Bug 746355

Summary: virt-manager detaches PCI devices from host, but fails to reattach if hotplug fails
Product: Red Hat Enterprise Linux 6 Reporter: Eric Blake <eblake>
Component: python-virtinstAssignee: Cole Robinson <crobinso>
Status: CLOSED ERRATA QA Contact: Virtualization Bugs <virt-bugs>
Severity: medium Docs Contact:
Priority: high    
Version: 6.2CC: ajia, dallan, dyuan, hjiang, juzhang, jyang, mjenner, mvadkert, mzhan, rwu, syeghiay, veillard, weizhan, zpeng
Target Milestone: rc   
Target Release: ---   
Hardware: x86_64   
OS: Linux   
Whiteboard:
Fixed In Version: Doc Type: Bug Fix
Doc Text:
No description necessary
Story Points: ---
Clone Of: 736214 Environment:
Last Closed: 2011-12-06 16:17:33 UTC Type: ---
Regression: --- Mount Type: ---
Documentation: --- CRM:
Verified Versions: Category: ---
oVirt Team: --- RHEL 7.3 requirements from Atomic Host:
Cloudforms Team: --- Target Upstream Version:
Embargoed:
Bug Depends On: 736214    
Bug Blocks: 748554    
Attachments:
Description Flags
Drop all hostdev detach/reset sanity checks none

Comment 2 Eric Blake 2011-10-14 22:14:20 UTC
libvirt-0.9.4-18.el6.x86_64
virt-manager-0.9.0-7.el6.x86_64

To reproduce the bug, you need a scenario where hostdev hotplug will fail; one possibility is by using hardware that lacks secure VT-d, such as with:
$ echo 0 > /sys/module/kvm/parameters/allow_unsafe_assigned_interrupts

From there, choose a device to test; in my case:
$ readlink /sys/bus/pci/devices/0000:0a:0a.0/driver
../../../../bus/pci/drivers/firewire_ohci

$ virsh start dom
$ virt-manager
 view the details of dom
 click Add hardware
 select PCI Host Device
 scroll to the device probed above (in my case, 00:0a:0a)
 hit finish
The hotplug fails (expected)
operation failed: adding pci-assign,host=0a:0a.0,id=hostdev0,configfd=fd-hostdev0,bus=pci.0,addr=0xa device failed: Device 'pci-assign' could not be initialized
 hit no to adding the device

Check the device again:
$ readlink /sys/bus/pci/devices/0000:0a:0a.0/driver
../../../../bus/pci/drivers/pci-stub

Oops.  The problem is that virt-manager manually called virNodeDeviceDettach prior to trying the hot-plug operation, but did not follow up with a virNodeDeviceReAttach on failure.  Had it merely relied on managed=yes during the hotplug operation, then the virNodeDeviceDettach would not be necessary (but this would not be portable to pre-0.6.1 servers).  So I think the proper fix is a combination - try managed=yes first; it will fail with older servers in which case you fall back to the old method, but when falling back, hotplug has to make sure that any manual detach is reattached on failure.

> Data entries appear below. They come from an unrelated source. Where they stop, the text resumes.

(** * The ftrace-to-proto translation table

    A shallow embedding of [src/ftrace_reader/proto_translation_table.cc]:
    [BuildEventsVector], [ProtoTranslationTable::Create] and the constructor
    [ProtoTranslationTable::ProtoTranslationTable], followed by the properties
    the design document states about the table they build. *)

From Stdlib Require Import NArith Ascii String.
From stdpp Require Import gmap strings list fin_maps.

(** ** Machine integers

    [fields_end], [common_fields_end], [offset] and [size] are [uint16_t] in
    the source, and both running maxima go through [std::max<uint16_t>], whose
    argument [offset + size] is an [int] that is converted back to sixteen
    bits.  Values are kept in [N] and the conversion is written out. *)

Definition to_u16 (x : N) : N := (x mod 65536)%N.

(** ** Data model *)

(** [Field] of event_info.h.  The header is not among the sources: the two
    16-bit members are read off the constructor call [Field{offset, size}]
    (line 109); the enumerations [FtraceFieldType], [ProtoFieldType] and
    [TranslationStrategy] are carried by their integer value. *)
Module Field.
Record t : Type := mk {
  ftrace_offset : N;
  ftrace_size : N;
  ftrace_type : N;
  ftrace_name : string;
  proto_field_id : N;
  proto_field_type : N;
  strategy : N
}.

(** [Field{offset, size}]: every other member value-initialised. *)
Definition common (offset size : N) : t :=
  mk offset size 0%N EmptyString 0%N 0%N 0%N.

Definition set_location (offset size : N) (f : t) : t :=
  mk offset size (ftrace_type f) (ftrace_name f) (proto_field_id f)
     (proto_field_type f) (strategy f).

Definition set_strategy (s : N) (f : t) : t :=
  mk (ftrace_offset f) (ftrace_size f) (ftrace_type f) (ftrace_name f)
     (proto_field_id f) (proto_field_type f) s.

(** One past the last byte of the field, as the source computes it. *)
Definition extent (f : t) : N := to_u16 (ftrace_offset f + ftrace_size f).
End Field.

(** [Event] of event_info.h.  [name] and [group] are C strings; the
    value-initialised [Event] that fills unused slots of the dense array has
    null pointers there, which no code under study dereferences, and is
    modelled with empty strings. *)
Module Event.
Record t : Type := mk {
  name : string;
  group : string;
  fields : list Field.t;
  ftrace_event_id : N;
  proto_field_id : N;
  size : N
}.

Definition default : t := mk EmptyString EmptyString [] 0%N 0%N 0%N.
End Event.

(** [FtraceEvent], the descriptor filled in by [ParseFtraceEvent]. *)
Module FtraceEvent.
Module Field.
Record t : Type := mk {
  type_and_name : string;
  offset : N;
  size : N
}.
End Field.

Record t : Type := mk {
  id : N;
  common_fields : list Field.t;
  fields : list Field.t
}.
End FtraceEvent.

(** The table object: the dense vector [events_], [largest_id_], the common
    fields, and [name_to_event_].  The map holds pointers into [events_]; a
    pointer [&events_.at(i)] is represented by the slot number [i], so two
    references are the same entry exactly when the slot numbers agree. *)
Record ProtoTranslationTable : Type := mkTable {
  events_ : list Event.t;
  largest_id_ : N;
  common_fields_ : list Field.t;
  name_to_event_ : gmap string nat
}.

(** ** BuildEventsVector (lines 32-45) *)

Definition largest_id_of (events : list Event.t) : N :=
  fold_left
    (fun largest_id event =>
       if (largest_id <? Event.ftrace_event_id event)%N
       then Event.ftrace_event_id event else largest_id)
    events 0%N.

Definition place_events (events : list Event.t) (events_by_id : list Event.t)
  : list Event.t :=
  fold_left
    (fun by_id event => <[N.to_nat (Event.ftrace_event_id event) := event]> by_id)
    events events_by_id.

Definition BuildEventsVector (events : list Event.t) : list Event.t :=
  let largest_id := largest_id_of events in
  let events_by_id := replicate (N.to_nat (largest_id + 1)) Event.default in
  place_events events events_by_id.

(** ** The constructor (lines 129-137) *)

Definition index_names (events : list Event.t) : gmap string nat :=
  fold_left
    (fun m event =>
       <[Event.name event := N.to_nat (Event.ftrace_event_id event)]> m)
    events ∅.

Definition new_ProtoTranslationTable
    (events : list Event.t) (common_fields : list Field.t)
  : ProtoTranslationTable :=
  let by_id := BuildEventsVector events in
  {| events_ := by_id;
     largest_id_ := (N.of_nat (length by_id) - 1)%N;
     common_fields_ := common_fields;
     name_to_event_ := index_names events |}.

(** ** Create (lines 50-127) *)

(** State carried around the loop over the catalog. *)
Record Captured : Type := mkCaptured {
  common_fields : list Field.t;
  common_fields_end : N
}.

Definition no_common_fields : Captured := mkCaptured [] 0%N.

(** Lines 105-112: append every common field of the descriptor. *)
Definition capture_common_fields
    (st : Captured) (ftrace_common : list FtraceEvent.Field.t) : Captured :=
  fold_left
    (fun st ftrace_field =>
       let offset := to_u16 (FtraceEvent.Field.offset ftrace_field) in
       let size := to_u16 (FtraceEvent.Field.size ftrace_field) in
       mkCaptured (common_fields st ++ [Field.common offset size])
                  (N.max (common_fields_end st) (to_u16 (offset + size))))
    ftrace_common st.

(** Lines 104-113: the capture happens only while [common_fields] is empty. *)
Definition after_capture (st : Captured) (ftrace_event : FtraceEvent.t)
  : Captured :=
  match common_fields st with
  | [] => capture_common_fields st (FtraceEvent.common_fields ftrace_event)
  | _ :: _ => st
  end.

(** The post-pass predicate handed to [std::remove_if] (lines 118-121). *)
Definition unusable (event : Event.t) : bool :=
  (Event.proto_field_id event =? 0)%N || (Event.ftrace_event_id event =? 0)%N.

Section Builder.

(** The collaborators, none of which is defined in this translation unit:
    [FtraceProcfs::ReadEventFormat]; [ParseFtraceEvent], which returns
    [false] or fills a descriptor; [GetNameFromTypeAndName]; and
    [SetTranslationStrategy], which returns [false] or a strategy. *)
Variable ReadEventFormat : string -> string -> string.
Variable ParseFtraceEvent : string -> option FtraceEvent.t.
Variable GetNameFromTypeAndName : string -> string.
Variable SetTranslationStrategy : N -> N -> option N.

(** Lines 73-96, the scan of the kernel fields for one catalog field.
    Result: the field as left by the loop body, [fields_end], [success]. *)
Fixpoint scan_ftrace_fields
    (ftrace_fields : list FtraceEvent.Field.t)
    (field : Field.t) (fields_end : N) : Field.t * N * bool :=
  match ftrace_fields with
  | [] => (field, fields_end, false)
  | ftrace_field :: rest =>
      if negb (String.eqb
                 (GetNameFromTypeAndName
                    (FtraceEvent.Field.type_and_name ftrace_field))
                 (Field.ftrace_name field))
      then scan_ftrace_fields rest field fields_end
      else
        let field :=
          Field.set_location
            (to_u16 (FtraceEvent.Field.offset ftrace_field))
            (to_u16 (FtraceEvent.Field.size ftrace_field)) field in
        let fields_end := N.max fields_end (Field.extent field) in
        match SetTranslationStrategy
                (Field.ftrace_type field) (Field.proto_field_type field) with
        | Some s => (Field.set_strategy s field, fields_end, true)
        | None => (field, fields_end, false)
        end
  end.

(** Lines 70-102, the loop over the catalog fields of one event: a field is
    kept (iterator advanced) on [success] and erased otherwise, after which
    the iterator, left where it was, designates the next field. *)
Fixpoint merge_fields
    (ftrace_fields : list FtraceEvent.Field.t)
    (fields : list Field.t) (fields_end : N) : list Field.t * N :=
  match fields with
  | [] => ([], fields_end)
  | field :: rest =>
      let '(field', fields_end, success) :=
        scan_ftrace_fields ftrace_fields field fields_end in
      let '(kept, fields_end) := merge_fields ftrace_fields rest fields_end in
      (if success then field' :: kept else kept, fields_end)
  end.

(** Lines 62-67: the descriptor of a catalog event, if the kernel has one. *)
Definition read_descriptor (event : Event.t) : option FtraceEvent.t :=
  let contents := ReadEventFormat (Event.group event) (Event.name event) in
  if String.eqb contents "" then None else ParseFtraceEvent contents.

Likewise, on detach, I think that if the xml has managed=yes, you know you are talking to a new server, but if the xml lacks that (and also lacks managed=no), then you should ask the user whether to re-attach the hostdev when they use the gui to remove the passthrough device from a guest.

Comment 4 Eric Blake 2011-10-14 23:05:32 UTC
Worse, virt-manager is explicitly calling virNodeDeviceDettach even when attaching a PCI device to an offline guest.  This prevents the host from using that device, even if there are no plans to start the guest right away.  Really, virt-manager should only be calling virNodeDeviceDettach at the same points that libvirt would be emulating it for managed devices (that is, when starting a guest), since it is perfectly valid to have multiple persistent guests all claiming the same <hostdev>, so long as only one of the guests is running at a time (see bug 733587 for more details on a just-fixed libvirt bug for having multiple offline guests sharing a <hostdev>).

Comment 6 Cole Robinson 2011-10-18 14:51:12 UTC
Created attachment 528827 [details]
Drop all hostdev detach/reset sanity checks

Comment 7 Cole Robinson 2011-10-18 15:50:00 UTC
Moving to virtinst since that's where the fix is

Comment 9 Cole Robinson 2011-10-18 17:10:34 UTC
Fixed in python-virtinst-0.600.0-5.el6

Comment 12 Huming Jiang 2011-10-20 02:30:53 UTC
Reproduced with the following package:
python-virtinst-0.600.0-3.el6.noarch

Verified with 
kernel-2.6.32-197.el6.x86_64
qemu-kvm-0.12.1.2-2.192.el6.x86_64
libvirt-0.9.4-19.el6.x86_64
python-virtinst-0.600.0-5.el6.noarch
virt-manager-0.9.0-7.el6.x86_64

step:
1.$ echo 0 > /sys/module/kvm/parameters/allow_unsafe_assigned_interrupts
2.# readlink /sys/bus/pci/devices/0000:00:19.0/driver
../../../bus/pci/drivers/e1000e
3.$ virsh start dom
4.$ virt-manager
 view the details of dom
 click Add hardware
 select PCI Host Device
 scroll to the listed pci device (in my case,00:19:0 interface eth0)
 hit finish
The hotplug fails (expected)(Network is disconnected.)
internal error unable to execute QEMU command 'device_add': Device 'pci-assign' could not be initialized.
 hit no to adding the device

 Then the network is reconnected.
5.# readlink /sys/bus/pci/devices/0000:00:19.0/driver
../../../bus/pci/drivers/e1000e

So move the status of this bug to 'verified'.

Comment 13 Cole Robinson 2011-11-07 17:18:48 UTC
    Technical note added. If any revisions are required, please edit the "Technical Notes" field
    accordingly. All revisions will be proofread by the Engineering Content Services team.
    
    New Contents:
No description necessary

Comment 14 errata-xmlrpc 2011-12-06 16:17:33 UTC
Since the problem described in this bug report should be
resolved in a recent advisory, it has been closed with a
resolution of ERRATA.

For information on the advisory, and where to find the updated
files, follow the link below.

If the solution does not work for you, open a new bug report.

http://rhn.redhat.com/errata/RHBA-2011-1643.html